(** * MemoryManager: a word-granular allocator over a private arena

    Shallow embedding of [MemoryManager.h] / [MemoryManager.cpp].

    Modelling conventions.
    - [size_t] and [uintptr_t] are 64-bit, [unsigned] and [int] are 32-bit,
      [uint16_t] is 16-bit; every conversion and every arithmetic operation
      that can wrap is written with the matching [to_*] function.
    - Pointers are plain integers (a flat address space); [nullptr] is [0].
      The address that [new uint8_t[...]] hands out in [initialize] is an
      argument of the model.
    - The [std::deque<Region>] is a [list Region]. An iterator obtained
      from [std::find_if] is an index into the list. The iterator that
      [merge_adjacent_regions] keeps across [erase] is a slot of the
      storage of the deque, as in libstdc++.
    - The [std::unordered_map<uintptr_t, size_t>] is a [gmap Z Z].
    - Division by [unit_size] is only defined for a positive word size; the
      theorems that depend on it assume [0 < wordSize]. *)

From Stdlib Require Import ZArith List Lia Bool Sorted Permutation.
From stdpp Require Import base option list gmap.

Local Open Scope Z_scope.

(** ** Machine integers *)

Definition to_uint16 (z : Z) : Z := z mod 2 ^ 16.
Definition to_unsigned (z : Z) : Z := z mod 2 ^ 32.
Definition to_size_t (z : Z) : Z := z mod 2 ^ 64.
Definition to_int (z : Z) : Z := (z + 2 ^ 31) mod 2 ^ 32 - 2 ^ 31.

(** ** Data model (MemoryManager.h) *)

Record Region := mkRegion {
  position : Z;   (* Position in words *)
  extent : Z;     (* Size in words *)
  available : bool
}.

Definition set_extent (e : Z) (r : Region) : Region :=
  mkRegion (position r) e (available r).
Definition set_available (a : bool) (r : Region) : Region :=
  mkRegion (position r) (extent r) a.

(** [std::function<int(int, void* )>]: the second argument is the array
    produced by [getList], or a null pointer ([None]). *)
Definition Selector : Type := Z -> option (list Z) -> Z.

Record MemoryManager := mkManager {
  unit_size : Z;
  selector : Selector;
  storage_area : Z;
  total_capacity : Z;
  memory_regions : list Region;
  allocation_table : gmap Z Z
}.

(** ** Helpers of the standard library of the source *)

(** [std::find_if]: index and value of the first element satisfying [p];
    [None] is [end()]. *)
Fixpoint find_if (p : Region -> bool) (l : list Region) : option (nat * Region) :=
  match l with
  | [] => None
  | r :: l' =>
      if p r then Some (0%nat, r)
      else match find_if p l' with
           | Some (i, r') => Some (S i, r')
           | None => None
           end
  end.

(** [std::sort] on [std::pair<size_t, size_t>] (lexicographic [<]). Equal
    pairs are indistinguishable, so the sorted sequence is unique. *)
Definition pair_ltb (a b : Z * Z) : bool :=
  (fst a <? fst b) || ((fst a =? fst b) && (snd a <? snd b)).

Fixpoint insert_sorted (x : Z * Z) (l : list (Z * Z)) : list (Z * Z) :=
  match l with
  | [] => [x]
  | y :: l' => if pair_ltb y x then y :: insert_sorted x l' else x :: y :: l'
  end.

Definition sort_pairs (l : list (Z * Z)) : list (Z * Z) :=
  fold_right insert_sorted [] l.

(** ** Private members *)

(** *** The deque under [merge_adjacent_regions]

    The loop goes on using the iterator [current] after
    [memory_regions.erase(next)] and drops the iterator that [erase]
    returns. What [current] designates afterwards is decided by the deque
    of the standard library; the model follows [deque::_M_erase] of
    libstdc++ (bits/deque.tcc): an iterator is a slot of the storage,
    [erase] closes the gap from the shorter side, and a slot popped from
    either end keeps its bytes (a [Region] has no destructor). Such a slot
    is only read after the first two elements of a sequence of four or
    more have been merged; in every other run [current] designates a live
    element throughout (lemma [merge_adjacent_regions_valid]). Slots are
    numbered from the first element at the start of the call. *)
Record Sweep := mkSweep {
  deque_slots : list Region;  (* the storage, live or not *)
  deque_begin : nat;          (* slot of begin() *)
  deque_end : nat;            (* slot of end() *)
  current : nat               (* slot of the iterator of the loop *)
}.

(** The slots [i], ..., [j - 1]. *)
Definition slots_between (l : list Region) (i j : nat) : list Region :=
  firstn (j - i) (skipn i l).

(** [src] copied over the slots from [dest] on. *)
Definition copy_to (l : list Region) (dest : nat) (src : list Region) : list Region :=
  firstn dest l ++ src ++ skipn (dest + length src) l.

(** [_M_erase(position)]: with [index = position - begin()], if
    [size_type(index) < (size() >> 1)] the elements before [position] move
    up by one slot ([move_backward(begin(), position, next)], unless
    [position == begin()]) and [pop_front()] advances [begin()]; otherwise
    the elements after [position] move down by one slot
    ([move(next, end(), position)], unless [next == end()]) and
    [pop_back()] retreats [end()]. *)
Definition deque_erase (st : Sweep) (position : nat) : Sweep :=
  let next := S position in
  let index := Z.of_nat position - Z.of_nat (deque_begin st) in
  let size := to_size_t (Z.of_nat (deque_end st) - Z.of_nat (deque_begin st)) in
  if to_size_t index <? Z.shiftr size 1
  then mkSweep
         (if (position =? deque_begin st)%nat then deque_slots st
          else copy_to (deque_slots st) (S (deque_begin st))
                 (slots_between (deque_slots st) (deque_begin st) position))
         (S (deque_begin st)) (deque_end st) (current st)
  else mkSweep
         (if (next =? deque_end st)%nat then deque_slots st
          else copy_to (deque_slots st) position
                 (slots_between (deque_slots st) next (deque_end st)))
         (deque_begin st) (deque_end st - 1) (current st).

Work task: Take the lines above from the one containing "From Stdlib Require" to the one containing "Definition set_available (a" and retype them exactly, both ends included, with nothing added.

Result for this task:
From Stdlib Require Import ZArith List Lia Bool Sorted Permutation.
From stdpp Require Import base option list gmap.

Local Open Scope Z_scope.

(** ** Machine integers *)

Definition to_uint16 (z : Z) : Z := z mod 2 ^ 16.
Definition to_unsigned (z : Z) : Z := z mod 2 ^ 32.
Definition to_size_t (z : Z) : Z := z mod 2 ^ 64.
Definition to_int (z : Z) : Z := (z + 2 ^ 31) mod 2 ^ 32 - 2 ^ 31.

(** ** Data model (MemoryManager.h) *)

Record Region := mkRegion {
  position : Z;   (* Position in words *)
  extent : Z;     (* Size in words *)
  available : bool
}.

Definition set_extent (e : Z) (r : Region) : Region :=
  mkRegion (position r) e (available r).
Definition set_available (a : bool) (r : Region) : Region :=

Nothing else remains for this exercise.